For most (if not all) Americans today, somewhere down the line your grandparents or great-grandparents came to this country as an immigrant from lands afar and they most likely came to live for a time in the grand urban sandbox known as New York City. Like a child entering an amusement park for the first time, they were most likely awestruck by the sights and sounds of so many people mixing and intermingling together in the inner city public realm under a new banner called America; yet tragically this idea of the productive and equal city realm has long since died out and has been replaced by the chastised and disregarded urban setting of today. The idea, which author James Kunstler argues in his essay "The Public Realm and the Common Good," is that the public intermixing of the big cities actually strengthens the community and nation as a whole and by exiting the big cities to live in suburbia, we are losing a major part of ourselves in the process. As expressed in the cover art of "The New Yorker," we need to reclaim this important part of our history before it is lost forever and our civilization falls into ruin.
A prime example of what your grandparents must have felt like in New York City during the immigration rush of the 1920s and 30s, would have been expressed in the 1936 and 2007 cover of the "New Yorker." The imagery of an overstuffed elevator with all different people just trying to get inside this lift to the top is a powerful image to put into context; while the idea that hundreds of people from all walks of life mixing and passing on their traditions to those around them is a beautiful image in my mind, each one a precious gift or sweet treat to be savored as expressed in this cover. But it is a dream that has all but died out in our modern cities; the rich and cultural elite have abandoned these metropolises in droves to isolate themselves in behind the great walls of the suburban landscape and escape the confines of the big city. Without the vital intermixing of new cultures to the city, the urban dream began to stagnate and die out as the city became the stereotypical domain of the poor-underclass.

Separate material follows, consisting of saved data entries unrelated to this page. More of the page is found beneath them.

(** Every entry holds the min-max quotients of the last mutant that bears
    its identifier. *)
Lemma compute_normalized_factors_quotients (mutants : list Mutant)
    (normalized : gmap string Factors) (i : string) (factors : Factors) :
  _compute_normalized_factors mutants = Some normalized →
  normalized !! i = Some factors →
  ∃ l1 bearer l2,
    mutants = l1 ++ bearer :: l2 ∧ id bearer = i ∧ (i ∉ (id <$> l2))
    ∧ ∀ name mn mx,
        least_of (raw_factor name <$> mutants) mn →
        greatest_of (raw_factor name <$> mutants) mx →
        ¬ (mx - mn == 0)%Q →
        (factor_value name factors
         == (raw_factor name bearer - mn) / (mx - mn))%Q.
Proof.
  unfold MultiFactorScorer._compute_normalized_factors. intros H Hi.
  destruct (normalize_values (_historical_factor <$> _)) as [nh|] eqn:Hh; [|done].
  destruct (normalize_values (_complexity_factor <$> _)) as [nc|] eqn:Hc; [|done].
  destruct (normalize_values (_security_factor <$> _)) as [ns|] eqn:Hs; [|done].
  destruct (normalize_values (_recency_factor _ <$> _)) as [nr|] eqn:Hr; [|done].
  destruct (normalize_values (_bug_history_factor _ <$> _)) as [nb|] eqn:Hb; [|done].
  simpl in H. injection H as <-.
  pose proof (normalize_values_length _ _ Hh) as Lh.
  pose proof (normalize_values_length _ _ Hc) as Lc.
  pose proof (normalize_values_length _ _ Hs) as Ls.
  pose proof (normalize_values_length _ _ Hr) as Lr.
  pose proof (normalize_values_length _ _ Hb) as Lb.
  rewrite length_fmap in Lh, Lc, Ls, Lr, Lb.
  apply (build_result_entry _ _ _ _ _ _ _ _ _ Lh Lc Ls Lr Lb) in Hi
    as [(l1 & bearer & l2 & Heq & Hid & Hl2 & Eh & Ec & Es & Er & Eb)|[_ Hi]];
    [|by rewrite lookup_empty in Hi].
  exists l1, bearer, l2. split; [done|]. split; [done|]. split; [done|].
  assert (∀ f : Mutant → Q, (f <$> mutants) !! length l1 = Some (f bearer))
    as Hat.
  { intros f. rewrite list_lookup_fmap, Heq.
    rewrite lookup_app_r, Nat.sub_diag by lia. done. }
  intros name mn mx Hmn Hmx Hne. destruct name.
  - exact (normalize_values_at _ _ _ _ _ _ _ Hh (Hat _) Eh Hmn Hmx Hne).
  - exact (normalize_values_at _ _ _ _ _ _ _ Hc (Hat _) Ec Hmn Hmx Hne).
  - exact (normalize_values_at _ _ _ _ _ _ _ Hs (Hat _) Es Hmn Hmx Hne).
  - exact (normalize_values_at _ _ _ _ _ _ _ Hr (Hat _) Er Hmn Hmx Hne).
  - exact (normalize_values_at _ _ _ _ _ _ _ Hb (Hat _) Eb Hmn Hmx Hne).
Qed.

(** C2.  On a non-empty batch [_compute_normalized_factors] returns, and
    every mutant of the batch has an entry.  Every normalized value of
    every factor lies in [0, 1]; a factor whose raw values are all equal in
    the batch is 0.5 for every mutant; and when the least raw value [mn] and
    the greatest [mx] of a factor differ, the value is the quotient
    (v - mn) / (mx - mn) of the raw value [v] of the mutant, the last one of
    the batch with this identifier. *)
Theorem normalized_factors_spec (mutants : list Mutant) :
  mutants ≠ [] →
  ∃ normalized,
    _compute_normalized_factors mutants = Some normalized
    ∧ ∀ m, m ∈ mutants →
        ∃ factors,
          normalized !! id m = Some factors
          ∧ (∀ name,
               (0 <= factor_value name factors <= 1)%Q
               ∧ ((∀ m1 m2, m1 ∈ mutants → m2 ∈ mutants →
                     (raw_factor name m1 == raw_factor name m2)%Q) →
                  factor_value name factors = 0.5%Q))
          ∧ ∃ l1 bearer l2,
              mutants = l1 ++ bearer :: l2
              ∧ id bearer = id m ∧ (id m ∉ (id <$> l2))
              ∧ ∀ name mn mx,
                  least_of (raw_factor name <$> mutants) mn →
                  greatest_of (raw_factor name <$> mutants) mx →
                  ¬ (mx - mn == 0)%Q →
                  (factor_value name factors
                   == (raw_factor name bearer - mn) / (mx - mn))%Q.
Proof.
  intros Hne.
  destruct (compute_normalized_factors_is_Some mutants Hne) as [normalized Hn].
  exists normalized. split; [done|]. intros m Hm.
  destruct (compute_normalized_factors_covers _ _ _ Hn Hm) as [factors Hf].
  exists factors. split; [done|]. split.
  - intros name. split.
    + by apply (compute_normalized_factors_bounds _ _ Hn _ _ Hf).
    + intros Hall.
      by apply (compute_normalized_factors_uniform name _ _ Hall Hn _ _ Hf).
  - by apply (compute_normalized_factors_quotients _ _ _ _ Hn Hf).
Qed.

(** ** [score_all] and [score_single] *)

Lemma precompute_metrics_length (cache : gmap string CodeMetrics)
    (mutants : list Mutant) :
  length (_precompute_metrics cache mutants).1 = length mutants.
Proof.
  revert cache. induction mutants as [|m mutants IH]; intros cache; [done|].
  simpl. destruct (attach_metrics _ _ cache m) as [m1 cache1].
  specialize (IH cache1).
  destruct (_precompute_metrics cache1 mutants) as [rest cache2].
  simpl in *. by rewrite IH.
Qed.

Lemma weighted_bounds (factors : Factors) :
  (∀ name, unit_interval (factor_value name factors)) →
  (0 <= weighted factors * 10 <= 10)%Q.
Proof.
  intros H.
  pose proof (H Historical) as [? ?]. pose proof (H Complexity) as [? ?].
  pose proof (H Security) as [? ?]. pose proof (H Recency) as [? ?].
  pose proof (H BugHistory) as [? ?].
  unfold weighted, WEIGHTS. simpl in *. lra.
Qed.

Lemma score_all_empty (cache : gmap string CodeMetrics) :
  score_all cache [] = None.
Proof. reflexivity. Qed.

(** [score_all] returns on every non-empty batch. *)
Lemma score_all_is_Some (cache : gmap string CodeMetrics) (mutants : list Mutant) :
  mutants ≠ [] → is_Some (score_all cache mutants).
Proof.
  intros Hne. unfold MultiFactorScorer.score_all.
  pose proof (precompute_metrics_length cache mutants) as Hlen.
  destruct (_precompute_metrics cache mutants) as [mutants1 cache1]. simpl in Hlen.
  assert (mutants1 ≠ []) as Hne1.
  { intros ->. destruct mutants; [done|]. simpl in Hlen. lia. }
  destruct (compute_normalized_factors_is_Some mutants1 Hne1) as [normalized Hn].
  rewrite Hn. simpl.
  assert (is_Some (mapM (fun m =>
            s ← _calculate_weighted_score m normalized;
            Some (set_priority_score s m)) mutants1)) as [mutants2 ->].
  { apply mapM_is_Some. apply Forall_forall. intros m Hm.
    destruct (compute_normalized_factors_covers _ _ _ Hn Hm) as [factors Hf].
    simpl. unfold _calculate_weighted_score. rewrite Hf. simpl. by eexists. }
  simpl. by eexists.
Qed.

(** Whenever [score_all] returns, every mutant of the returned list has its
    [priority_score] in [0, 10]. *)
Lemma score_all_scores_in_range (cache cache' : gmap string CodeMetrics)
    (mutants scored : list Mutant) :
  score_all cache mutants = Some (scored, cache') →
  Forall (fun m => (0 <= priority_score m <= 10)%Q) scored.
Proof.
  unfold MultiFactorScorer.score_all.
  destruct (_precompute_metrics cache mutants) as [mutants1 cache1].
  destruct (_compute_normalized_factors mutants1) as [normalized|] eqn:Hn; [|done].
  simpl.
  destruct (mapM _ mutants1) as [mutants2|] eqn:Hm; [|done].
  simpl. intros [= <- <-].
  rewrite stable_sort_Permutation.
  apply mapM_Some in Hm.
  pose proof (compute_normalized_factors_bounds _ _ Hn) as Hbounds. clear Hn.
  induction Hm as [|m m2 l l2 Hy _ IH]; [constructor|].
  constructor; [|done].
  unfold _calculate_weighted_score in Hy. simpl in Hy.
  destruct (normalized !! id m) as [factors|] eqn:Hf; [|done].
  simpl in Hy. injection Hy as <-. simpl.
  apply weighted_bounds. apply (Hbounds _ _ Hf).
Qed.

(** On a singleton batch every factor is uniform, so every normalized value
    is 0.5 and the score is 5. *)
Lemma uniform_score : (weighted uniform_factors * 10 == 5)%Q.
Proof. reflexivity. Qed.

Lemma score_all_singleton (cache : gmap string CodeMetrics) (m : Mutant) :
  score_all cache [m]
  = Some ([set_priority_score (weighted uniform_factors * 10)
             (attach_metrics analyze_file history cache m).1],
          (attach_metrics analyze_file history cache m).2).
Proof.
  unfold MultiFactorScorer.score_all. simpl.
  destruct (attach_metrics analyze_file history cache m) as [m1 cache1]. simpl.
  unfold MultiFactorScorer._compute_normalized_factors. simpl.
  rewrite !normalize_values_singleton. simpl.
  unfold _calculate_weighted_score. rewrite lookup_insert_eq. reflexivity.
Qed.

Lemma score_single_no_context (cache : gmap string CodeMetrics) (m : Mutant) :
  score_single cache m []
  = Some (_weighted_sum
            (_compute_factors_single math_exp bugs
               (attach_metrics analyze_file history cache m).1),
          (attach_metrics analyze_file history cache m).2).
Proof.
  unfold MultiFactorScorer.score_single. simpl.
  by destruct (attach_metrics analyze_file history cache m) as [m1 cache1].
Qed.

With the poor left to their own devices, they created laughably poor recreations of the environment their grandparents lived and turned to television to ease their need for a positive, social role model since all the prime examples have fled to the urban setting. As quoted by Kunstler: "They do not see people routinely going about honorable occupations. What they do see all around is mayhem, squalor, and disorder, and almost no evidence that it is possible to live a happy life without being a sports hero, a gangster, or a television star."
In the final "New Yorker" cover from 1974, we see a large glass cover building over a sunset with the reflection of an old museum in the background. This cheaply built and constructed office block is a joke compared to the grand and everlasting construction methods used in years past as the old building will last a hundred years longer then the new plastic-like model we have now. Just like the buildings, our own world of social separation and almost nonexistent cultural diffusion across class boundaries will not last for long. It is only when we can all admit to ourselves that this separation was a bad idea, go back to the days of old and intermix again in the mighty metropolises that we will begin to start our nation anew, even better and stronger then it was before! This was the dream that your ancestors held in their hearts when they came to America, to start over again in a better land then what they came from. If we cannot get people to coming together and strengthen each other, then we have true become a failed society.